On this day in 1912, a woman was born who would forever change the way Americans saw the First Lady of the United States: Claudia Alta Taylor, who would be known and loved by millions as Lady Bird Johnson.
Claudia Taylor was given the nickname “Lady Bird” as an infant after a nurse said she was “as pretty as a ladybird.” Her mother died when she was very young, and her father, a businessman, was known for his strong personality and stubbornness, qualities that would later be used to describe Lady Bird’s husband, President Lyndon B. Johnson.
From a young age, Lady Bird was studious and ambitious. She was a star student in high school who then went on to earn two Bachelors degrees in college. She was planning on a career as a reporter when she met Lyndon,a young congressional aide on the verge of starting his own political career. They married less than three months later.
Lady Bird would play an invaluable role in assisting with her husband’s political career, but she never abandoned her interest in the media.

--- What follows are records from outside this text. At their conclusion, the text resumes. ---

(** A document as it is serialised by [res.json]. *)
Definition toJSON (u : User) : json :=
  JObj [ ("_id", JStr (_id u));
         ("name", JStr (name u));
         ("email", JStr (email u));
         ("password", JStr (password u));
         ("role", JStr (role u));
         ("isActive", JBool (isActive u));
         ("createdAt", JNum (createdAt u));
         ("updatedAt", JNum (updatedAt u));
         ("__v", JNum 0) ].

(** [.select('-path')]: the projection that leaves one path out. *)
Definition select_minus (path : string) (doc : json) : json :=
  match doc with
  | JObj fields => JObj (filter (fun kv => negb (String.eqb (fst kv) path)) fields)
  | _ => doc
  end.

(** The fields a request body may carry. *)
Record Body : Type := {
  b_name : option string;
  b_email : option string;
  b_password : option string;
  b_role : option string;
  b_isActive : option bool
}.

(** The body [{}]. *)
Definition no_fields : Body :=
  {| b_name := None; b_email := None; b_password := None; b_role := None;
     b_isActive := None |}.

Module userSchema.

Import Regex.

(** [/^\w+([.-]?\w+)*@\w+([.-]?\w+)*(\.\w{2,3})+$/] *)
Definition dot_or_dash (x : ascii) : bool := Ascii.eqb x "." || Ascii.eqb x "-".

Definition words : regex := Star (Cat (opt (Chr dot_or_dash)) (plus word)).

Definition email_pattern : regex :=
  Cat (plus word)
    (Cat words
       (Cat (lit "@")
          (Cat (plus word)
             (Cat words
                (plus (Cat (lit ".") (Cat word (Cat word (opt word))))))))).

(** The length the [minlength] validators count. *)
Definition strlen (s : string) : Z := JS.length s.
(** * pySim transport links: the APDU send chain

    A shallow embedding of [pySim/transport/__init__.py] (class [LinkBase])
    and [pySim/transport/pcsc.py] (class [PcscSimLink]), and the properties
    of the send chain

      send_apdu_checksw -> send_apdu -> send_apdu_failsafe -> send_apdu_raw.

    Python values are modelled as follows.
    - A [str] is a [string]; the slice [s[a:b]] is [slice a b s], which, like
      Python's, truncates at the end of the string instead of failing.
    - An [int] is a [Z].
    - A call either returns a value or raises: [outcome].
    - A method is a function from the state of the outside world (the card
      reader behind the link) to an outcome, the new state and the list of
      events the call produced, in order ([M]).  Events record each
      invocation of [self.send_apdu_raw] and each [logging.info] line.
    - [self.send_apdu_raw] is dispatched on the instance: the methods of
      [LinkBase] take it as a parameter, and a class fixes it.
    - The interpreter bounds the depth of the call stack.  A method that
      calls itself ([send_apdu_raw] through the dispatch, [send_apdu_failsafe]
      once per retry) and its callers take the number [depth] of frames the
      stack has left when they are called: with none left the call raises
      [RecursionError], otherwise the body runs with one frame fewer.
    - Functions of modules whose source is not part of these files
      ([sw_match], [h2i], [i2h], the smartcard library) are parameters of
      the methods that call them.  Of the library calls only
      [logging.info], which the retry handler makes at every depth of its
      recursion, is given a need of stack. *)

From Stdlib Require Import String Ascii List ZArith Lia Bool Arith.
Import ListNotations.

Local Open Scope string_scope.
Local Open Scope list_scope.

(** ** Python strings *)

Module Py.

(** [s[a:b]] for [0 <= a <= b]. *)
Definition slice (a b : nat) (s : string) : string := substring a (b - a) s.

(** [str.lower] on ASCII text. *)
Definition lower_ascii (c : ascii) : ascii :=
  let n := nat_of_ascii c in
  if (65 <=? n)%nat && (n <=? 90)%nat then ascii_of_nat (n + 32) else c.

Fixpoint lower (s : string) : string :=
  match s with
  | EmptyString => EmptyString
  | String c s' => String (lower_ascii c) (lower s')
  end.

End Py.

(** ** Exceptions, values and outcomes *)

(** The exception classes the two files raise, name or can meet; all of them
    derive from [Exception], so [except Exception] catches each one. *)
Inductive exn : Type :=
| NoCardError
| ReaderError
| ProtocolError
| SwMatchError (sw_actual : option string) (sw_expected : string)
| TypeError
| ValueError
| RecursionError
| CardConnectionException.

(** What a raw transmission can hand back: the documented [(data, sw)] tuple,
    whose status word may be [None], or [None] when a body has no [return]. *)
Inductive pyval : Type :=
| PyNone
| PyPair (data : string) (sw : option string).

Inductive outcome (A : Type) : Type :=
| Return (a : A)
| Raise (e : exn).
Arguments Return {A} a.
Arguments Raise {A} e.

Definition returned {A} (r : outcome A) : bool :=
  match r with Return _ => true | Raise _ => false end.

(** ** Events and the effect monad *)

Inductive event : Type :=
| EvRaw (pdu : string)      (* self.send_apdu_raw(pdu) was invoked *)
| EvLog (msg : string).     (* logging.info(msg) *)

(** The pdus of the raw transmissions of a trace, in order. *)
Fixpoint raw_calls (t : list event) : list string :=
  match t with
  | [] => []
  | EvRaw pdu :: t' => pdu :: raw_calls t'
  | EvLog _ :: t' => raw_calls t'
  end.

Definition result (St A : Type) : Type := (outcome A * St * list event)%type.
Definition M (St A : Type) : Type := St -> result St A.

(** [after t r]: the run [r] happened after the events [t]. *)
Definition after {St A} (t : list event) (r : result St A) : result St A :=
  let '(o, s, t') := r in (o, s, t ++ t').

Definition ret {St A} (a : A) : M St A := fun s => (Return a, s, []).
Definition raise {St A} (e : exn) : M St A := fun s => (Raise e, s, []).

(** A pure computation that may raise, run inside a method. *)
Definition lift {St A} (o : outcome A) : M St A := fun s => (o, s, []).

Definition bind {St A B} (m : M St A) (f : A -> M St B) : M St B :=
  fun s =>
    match m s with
    | (Return a, s1, t1) => after t1 (f a s1)
    | (Raise e, s1, t1) => (Raise e, s1, t1)
    end.

Notation "x <- m ;; k" := (bind m (fun x => k))
  (at level 61, m at next level, right associativity).
Notation "' pat <- m ;; k" := (bind m (fun x => match x with pat => k end))
  (at level 61, pat pattern, m at next level, right associativity).

(** ** class LinkBase *)

Module LinkBase.

Section RawMethod.

(** The state of the reader behind the link. *)
Variable St : Type.

(** [self.send_apdu_raw], as the instance's class resolves it. *)
Variable self_send_apdu_raw : string -> St -> outcome pyval * St.

(** [LinkBase.send_apdu_raw]: the body is the single statement
    [self.send_apdu_raw(pdu)]; its value is dropped and the method falls off
    its end, returning [None]. *)
Definition send_apdu_raw (pdu : string) (s : St) : outcome pyval * St :=
  match self_send_apdu_raw pdu s with
  | (Return _, s1) => (Return PyNone, s1)
  | (Raise e, s1) => (Raise e, s1)
  end.

End RawMethod.

Section Methods.

(** The state of the reader behind the link. *)
Variable St : Type.

(** [self.send_apdu_raw], as the instance's class resolves it, called with
    [depth] frames left on the stack. *)
Variable self_send_apdu_raw : nat -> string -> St -> outcome pyval * St.

(** The depth of the calls [logging.info] makes below its own frame. *)
Variable log_frames : nat.

(** The call [self.send_apdu_raw(pdu)] seen from a caller with [depth]
    frames left. *)
Definition call_send_apdu_raw (depth : nat) (pdu : string) : M St pyval :=
  fun s =>
    let '(r, s1) := self_send_apdu_raw depth pdu s in (r, s1, [EvRaw pdu]).

(** [data, sw = v]: unpacking [None] raises [TypeError]. *)
Definition unpack2 (v : pyval) : M St (string * option string) :=
  match v with
  | PyPair data sw => ret (data, sw)
  | PyNone => raise TypeError
  end.

(** The [try] block of [send_apdu_failsafe], run with [depth] frames left. *)
Definition try_send_apdu_raw (depth : nat) (pdu : string)
  : M St (string * option string) :=
  v <- call_send_apdu_raw depth pdu ;;
  '(data, sw) <- unpack2 v ;;
  ret (data, sw).

Definition retry_message (pdu : string) : string :=
  ("eception occured when sending apdu " ++ pdu ++ ", retry...")%string.

(** [logging.info(msg)] called with [depth] frames left: its own frame and
    the [log_frames] below it must fit, or the call raises
    [RecursionError] and logs nothing. *)
Definition logging_info (depth : nat) (msg : string) : M St unit :=
  fun s =>
    if (depth <=? log_frames)%nat then (Raise RecursionError, s, [])
    else (Return tt, s, [EvLog msg]).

A family inheritance enabled her to buy a radio station and a television station, as well as invest in other business opportunities. Her shrewd business sense made her a millionaire.
Lady Bird assisted her husband’s political career while managing her own business interests, helping him in his climb from congressman and senator, to vice-president, and ultimately, with the assassination of President John F. Kennedy, to President.
Lady Bird Johnson reinvented the office of the First Lady by hiring her own press secretary and actively promoting legislation, most notably the Highway Beautification Act. She also toured the country speaking on civil rights issues and sometimes served as an intermediary between her husband and the media.
After her husband’s death in 1973, Lady Bird stayed busy managing her businesses and various nonprofits, including the National Wildflower Research Center. She died in 2007 at the age of ninety-four, leaving behind a legacy of statesmanship, business savvy, beautification and philanthropy that has been preserved in a great number of books, both about her and her husband, four of which are presented here as suggestions for further reading.
Lady Bird: A Biography of Mrs. Johnson by Jane Jarboe Russell (1999)
This controversial book (Lady Bird stopped cooperating with the author when it was learned that she had not portrayed the late LBJ in a very flattering light) features interviews with not only Lady Bird, but also many White House insiders, people who knew Lady Bird and LBJ. The former’s strong influence on the political decisions of the latter are featured, as well as her work as a businesswoman and conservationist.
Lady Bird Johnson: An Oral History by Michael L. Gillette (2012)
Over the course of almost two decades, Lady Bird recorded dozens of interviews with Gillette, the former director of the LBJ Library’s oral history program. Their best of their conversations are reproduced here, giving readers an unparalleled look into the life of the First Lady and the White House under LBJ. New York Times book reviewer Dwight Garner described Gillette’s book as “…absurdly entertaining.”
Wildflowers Across America by Lady Bird Johnson and Carlton B. Lees, featuring the photography of Les Pine. (1999)
Wildflowers were an enduring passion of Lady Bird’s, and in this book she makes her case for their preservation and cultivation. In addition to Lady Bird’s foreword, Wildflowers Across America includes advice for planting and growing wildflowers, and information on where to acquire seeds and other needed supplies.
Indomitable Will: LBJ In The Presidency by Mark Upegrove (2012)
Understanding LBJ and the Johnson White House will bring much to those who wish to know more about Lady Bird and her time as First Lady. This book portrays Johnson as a conflicted, controversial but canny leader leading the nation through one of the darkest eras of its history.